I would like to settle on 3 upgraded HR20/21s and still keep at least 2 HR10s to be able to record everything that I would like to record.

Hope this helps,
BigBearf
and the


----------



## jimb726 (Jan 4, 2007)

BigBearf said:


> Jimb726,
> I have the PP and all are owned. I would like the internal upgrade to 1+ terabyte drives to eliminate as much wiring clutter as possible. Currently, with 4HR10s and FA120s going to ethernet and 3 HR 20s plus OTA it is congested to say the least.
> 
> I would like to settle on 3 upgraded HR20/21s and still keep at least 2 HR10s to be able to record everything that I would like to record.
> ...


If they are owned and you have the PP they will be replaced and labeled as owned, if you so desire. I had two that were replaced under the plan, the first one they labeled as owned, when the second died I didnt even ask them about it, as personally I see no reason to have it flagged as owned. So I guess if they dont want to swap them out as owned, then wait thill they "die". Or just open them up and put your drive in it anyways. There are no security stickers or anything like that on the boxes.


----------



## rawbi01 (Oct 13, 2005)

TyroneShoes said:


> I think you can get it for free (or at least one or two DVRs for free) if you accept the 2-year commitment.
> 
> I also think it doesn't hurt to remind them that they are in competition with other vendors. You might call and mention that you got a flyer about FIOS being available in your area starting next month and that is has the channels you are interested in for a tempting price, but that since you have been in a long-time relationship with DTV, that you wanted to hear what they had to offer. Mention that you know you have to make some sort of change to go to HD, and that you would like to hear why you should stay with them and upgrade to their HD before actually signing up with FIOS. "My wife says go with FIOS" is a good way to approach it.
> 
> ...


This is what I was looking for. A good angle. I'm going to use it!


----------



## pudge44 (Dec 5, 2002)

I have recently been through this song and dance with D*.

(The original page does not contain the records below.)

(* ===== verification/Pipeline.v ===== *)
(** * From a grant to a guarded endpoint

    The provider of [authn/oauthprovider] mints tokens, the JWT validator reads
    them, the authentication middleware attaches the principal, the pipeline
    middleware of [authz] stores the engine and [Authorize] guards the
    endpoint.  The theorems here are about that composition.  gin runs the next
    handler of a chain exactly when the previous one passed, on the context
    with its writes. *)
From S2P Require Import Prelude GoStrings GoCrypto Parc Principal Policy CacheIface RefWorld Engine Gin Extractor Claims AuthnMiddleware AuthzMiddleware OAuthProvider.

Local Open Scope string_scope.
Local Open Scope Z_scope.
Local Open Scope list_scope.

(** A [JWTValidator] as a [BearerTokenValidator]. *)
Definition jwt_bearer {K} `{!JwtLib K} (v : JWTValidator K) : validator := fun tok =>
  match JWT_ValidateToken v tok with Ok p => Ok (Some p) | Err e => Err e end.

(** ** What the validator relies on of golang-jwt *)
Section trust.
Context {K : Type} {jwt : JwtLib K}.

(** A parser option accepts the claims of an RS256 token. *)
Definition opt_accepts (claims : MapClaims) (o : ParserOption) : Prop :=
  match o with
  | WithLeeway _ => True
  | WithValidMethods algs => "RS256" ∈ algs
  | WithIssuer iss => claims !! "iss" = Some (AString iss)
  | WithAudience aud =>
      match claims !! "aud" with
      | Some (AString a) => a = aud
      | Some (AStrings l) => aud ∈ l
      | Some (ASlice l) => AString aud ∈ l
      | _ => False
      end
  end.

(** The key [k] verifies the tokens [signToken] makes, and the parser returns
    their claims when they are [current] (issued, not expired) and every option
    accepts them. *)
Class JwtTrust (signToken : MapClaims -> res string string) (k : K) (current : MapClaims -> Prop) := {
  trust_complete : forall claims t opts,
    signToken claims = Ok t -> current claims -> Forall (opt_accepts claims) opts ->
    exists claims', ParseWithClaims t k opts = Ok (claims', true) /\ decodes claims claims'
}.

End trust.

Section pipeline.
Context {W : Type} {codec : PermCodec} {K : Type} {jwt : JwtLib K}.
Abbreviation req := (request (option (PolicyEngine W))).
Abbreviation calls := (list (call (option (PolicyEngine W)))).

(** The request reaches the handler behind the two middlewares and the guard. *)
Definition reaches (h1 : req -> calls) (h2 : req -> W -> calls * W) (name : string) (c : req) (w : W)
  : Prop :=
  passes (h1 c) /\
  let c1 := with_keys (apply_sets (h1 c) (rq_keys c)) c in
  passes (fst (h2 c1 w)) /\
  let c2 := with_keys (apply_sets (fst (h2 c1 w)) (rq_keys c1)) c1 in
  exists tr w', Authorize name [] c2 (snd (h2 c1 w)) = (Ok tr, w') /\ passes tr.

Variables (v : JWTValidator K) (service : PolicyEngine W) (hs : list (Handler W)).
(** The engine has the standard handlers, as [NewAuthorizationService] registers
    them, and no fallback policy. *)
Hypothesis standard : handlers service = register_parc hs standard_handlers.
Hypothesis no_fallback : fallbackPolicy service = None.

(** The authentication middleware of a builder with the validator. *)
Lemma bearer_middleware (c : req) t :
  Extract DefaultExtractorConfig c = Ok {| cred_Type := CredentialTypeBearer; cred_Token := t |} ->
  exists h,
    AuthnMiddleware.BuildMiddleware (WithBearerValidator (Some (jwt_bearer v)) AuthnMiddleware.NewBuilder)
      = Ok h /\
    match JWT_ValidateToken v t with
    | Ok q => h c = [Set_ DefaultContextKeyPrincipal (VPrincipal (Some q)); Next]
    | Err _ => rejects StatusUnauthorized (h c)
    end.
Proof.
  intros He.
  assert (Ha : forall a, extractor a = DefaultExtractorConfig -> bearerValidator a = Some (jwt_bearer v) ->
            Authenticate a c = jwt_bearer v t).
  { intros a E1 E2. unfold Authenticate. rewrite E1, He. simpl. by rewrite E2. }
  eexists. split; [done|]. unfold authn_handler. rewrite Ha by done. unfold jwt_bearer.
  destruct (JWT_ValidateToken v t) as [q|e]; [done|]. by apply handleAuthError_rejects.
Qed.
(* ===== verification/GenericCache.v ===== *)
(** * The generic cache: [cache/cache.go], [cache/memory], [cache/rediscache]

    [CacheContract] is the contract of the package comment: what [Get] observes
    after [Set] and [Delete], and that [Dispose] may be repeated.  Histories of
    operations are verified against the contract; the in-process store (over
    go-cache, with its janitor) and the Redis store (over go-redis and a JSON
    codec) discharge it, and the result is stated of the two stores.  Times and
    durations are nanoseconds; every call takes the clock. *)
From S2P Require Import Prelude GoStrings.

Local Open Scope string_scope.
Local Open Scope Z_scope.
Local Open Scope list_scope.

(** ** The contract *)

(** [Get] returns [Ok None] on a miss. *)
Record Cache (W T : Type) : Type := {
  cSet : string -> T -> Z -> Z -> W -> option string * W;
  cGet : string -> Z -> W -> res string (option T) * W;
  cDelete : string -> W -> option string * W;
  cDispose : W -> W
}.
Arguments cSet {W T} _. Arguments cGet {W T} _. Arguments cDelete {W T} _. Arguments cDispose {W T} _.

(** When a value stored at [now] expires. *)
Definition deadline (now expiration : Z) : option Z :=
  if bool_decide (expiration <= 0) then None else Some (now + expiration).

(** What may be observed at [t] of a value stored with deadline [d] by a store
    that keeps deadlines up to [grain] nanoseconds. *)
Definition serves {T} (grain t : Z) (v : T) (d : option Z) (r : option T) : Prop :=
  match d with
  | None => r = Some v
  | Some d => (t < d - grain -> r = Some v) /\ (d + grain < t -> r = None)
  end.
(* ===== verification/Identity.v ===== *)
(** * Request-scoped identity: [identity/identity.go]

    A [context.Context] is a chain of key/value cells; keys of other packages
    are distinct from the package's unexported key type. *)
From S2P Require Import Prelude.

Local Open Scope string_scope.

Abbreviation ActorKind := string.
Definition ActorKindUser : ActorKind := "user".
Definition ActorKindSystem : ActorKind := "system".
Definition systemActorID : string := "system".

Record Actor : Type := { Kind : ActorKind; ID : string; Sub : string }.

Definition actor_String (a : Actor) : string := ID a.
Definition IsUser (a : Actor) : bool := bool_decide (Kind a = ActorKindUser).
Definition IsSystem (a : Actor) : bool := bool_decide (Kind a = ActorKindSystem).

(** [contextKey{}] and the keys other packages use. *)
Inductive key : Type := contextKey | OtherKey (k : string).
#[global] Instance key_eq_dec : EqDecision key.
Proof. solve_decision. Defined.
Inductive value : Type := VActor (a : Actor) | VOther (v : any).

Inductive Context : Type := Background | WithValue (parent : Context) (k : key) (v : value).
Fixpoint Value (c : Context) (k : key) : option value :=
  match c with
  | Background => None
  | WithValue parent k' v => if decide (k' = k) then Some v else Value parent k
  end.

Definition NewContext (ctx : Context) (actor : Actor) : Context :=
  WithValue ctx contextKey (VActor actor).

Definition system_actor : Actor := {| Kind := ActorKindSystem; ID := systemActorID; Sub := "" |}.

Definition FromContext (ctx : Context) : Actor :=
  match Value ctx contextKey with Some (VActor actor) => actor | _ => system_actor end.

Definition SystemContext (ctx : Context) : Context := NewContext ctx system_actor.

(** The actors set on a context, innermost first. *)
Fixpoint actors (c : Context) : list Actor :=
  match c with
  | Background => []
  | WithValue p contextKey (VActor a) => a :: actors p
  | WithValue p _ _ => actors p
  end.

(** Only this package can write its key, so its cells hold actors. *)
Fixpoint sealed (c : Context) : Prop :=
  match c with
  | Background => True
  | WithValue p contextKey (VOther _) => False
  | WithValue p _ _ => sealed p
  end.

(** The actor in force is the one set last, whatever other packages put on the
    context in between, and the system actor if none was set. *)
Lemma from_context_last c : sealed c -> FromContext c = default system_actor (head (actors c)).
Proof.
  unfold FromContext. induction c as [|p IH k v]; [done|]. destruct k as [|k]; [by destruct v|].
  simpl. by destruct v.
Qed.
(** * A shallow embedding of the transaction ETL pipeline ([src/main.py])

    The pipeline is [get_transaction_data] -> [clean_data] -> [enrich_data]
    -> [save_to_database], driven by [main].  The embedding has three layers:

    - cell values, Python's [float] and the pandas operations the program
      calls, as pure functions on a [DataFrame] of records;
    - [clean_data], [enrich_data] and the entity projections of
      [save_to_database] as pure functions on batches;
    - a state-and-exception monad over a [world] (object heap, console,
      relational store with one transaction per connection, injected
      faults) in which the same functions are written statement by
      statement, with the aliasing and the [try/except/finally] of the
      source.

    What the program takes from its libraries without the repository
    defining it (how a string is read as a number, how a column of values is
    read as dates, how a number is printed) is a [Variable] of the section,
    so every theorem holds for all of them. *)

From Stdlib Require Import QArith Qcanon Ascii String.
From stdpp Require Import base numbers strings list gmap.

Open Scope string_scope.
Open Scope list_scope.

(* ===================================================================== *)
(** * Values *)
(* ===================================================================== *)

(** A Python [float]: a finite double is the rational it denotes, which is
    exact for the comparisons the program makes ([< 50], [<= 200], [< 0],
    [>= 0]).  Sums are taken on these exact values; rounding is outside the
    model. *)
Inductive float64 :=
| FNum (q : Qc)
| FInf
| FNegInf
| FNaN.

(** A cell of a batch, as the provider's JSON delivers it: [None], a string
    or a number. *)
Inductive value :=
| VNone
| VStr (s : string)
| VNum (x : float64).

#[global] Instance float64_eq_dec : EqDecision float64.
Proof. solve_decision. Defined.
#[global] Instance value_eq_dec : EqDecision value.
Proof. solve_decision. Defined.

Definition Qz (n : Z) : Qc := Qc_of_Z n.
Definition num (n : Z) : value := VNum (FNum (Qz n)).
Definition NaN : value := VNum FNaN.

(** [a < b] on floats; every comparison with NaN is false. *)
Definition flt (a b : float64) : bool :=
  match a, b with
  | FNaN, _ | _, FNaN => false
  | FNegInf, FNegInf => false
  | FNegInf, _ => true
  | _, FNegInf => false
  | FInf, _ => false
  | FNum _, FInf => true
  | FNum x, FNum y => bool_decide (x < y)%Qc
  end.

(** [a <= b] on floats. *)
Definition fle (a b : float64) : bool :=
  match a, b with
  | FNaN, _ | _, FNaN => false
  | FNegInf, _ => true
  | _, FInf => true
  | FInf, _ => false
  | FNum _, FNegInf => false
  | FNum x, FNum y => bool_decide (x ≤ y)%Qc
  end.

Definition fge (a b : float64) : bool := fle b a.
Definition fgt (a b : float64) : bool := flt b a.

(** [a + b] on floats, on exact values. *)
Definition fadd (a b : float64) : float64 :=
  match a, b with
  | FNaN, _ | _, FNaN => FNaN
  | FInf, FNegInf | FNegInf, FInf => FNaN
  | FInf, _ | _, FInf => FInf
  | FNegInf, _ | _, FNegInf => FNegInf
  | FNum x, FNum y => FNum (x + y)%Qc
  end.

(** pandas' [isnull]: [None] and NaN are the missing values. *)
Definition isnull (v : value) : bool :=
  match v with
  | VNone | VNum FNaN => true
  | _ => false
  end.

(** Exceptions the program can meet.  [KeyboardInterrupt] stands for the
    [BaseException]s that [except Exception] does not catch. *)
Inductive exn :=
| ValueError
| TypeError
| KeyError
| AttributeError
| DatabaseError
| KeyboardInterrupt.

#[global] Instance exn_eq_dec : EqDecision exn.
Proof. solve_decision. Defined.

Definition is_Exception (e : exn) : bool :=
  match e with KeyboardInterrupt => false | _ => true end.

Inductive result (A : Type) :=
| Ok (a : A)
| Raise (e : exn).
Arguments Ok {A} a.
Arguments Raise {A} e.

#[global] Instance result_eq_dec {A : Type} `{EqDecision A} :
  EqDecision (result A).
Proof. solve_decision. Defined.

(* ===================================================================== *)
(** * Calendar dates and [strftime('%Y-%m-%d')] *)
(* ===================================================================== *)

Record date := mkdate { year : nat; month : nat; day : nat }.

Definition digit (n : nat) : ascii :=
  ascii_of_nat (48 + n `mod` 10).

(** Zero-padded decimal fields.  A pandas timestamp lies in the years 1677
    to 2262, so four digits write the year in full. *)
Definition digits2 (n : nat) : string :=
  String (digit (n / 10)) (String (digit n) "").
Definition digits4 (n : nat) : string :=
  String (digit (n / 1000)) (String (digit (n / 100)) (digits2 n)).

Definition strftime (d : date) : string :=
  digits4 (year d) +:+ "-" +:+ digits2 (month d) +:+ "-" +:+ digits2 (day d).

Definition is_digit (c : ascii) : bool :=
  let n := nat_of_ascii c in (48 <=? n)%nat && (n <=? 57)%nat.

I have an owned HR10, no protection plan, and I subscribe to SportsPack, Sunday Ticket and bunch of other sports packages. 

I got a letter about a free upgrade about 6 weeks ago, then several phone calls. 

All the CSRs who called me had conflicting info about whether I would be allowed to keep my HR10 following the free upgrade and whether I would have to sign a new two-year deal. 

I got frustrated and called in myself a few days later. I got a friendly enough CSR, but he wouldn't budge off the $199 upgrade if I wanted to keep my HR10. That's when I mentioned FiOS (my neighborhood was wired last year) and was kicked over to retention. 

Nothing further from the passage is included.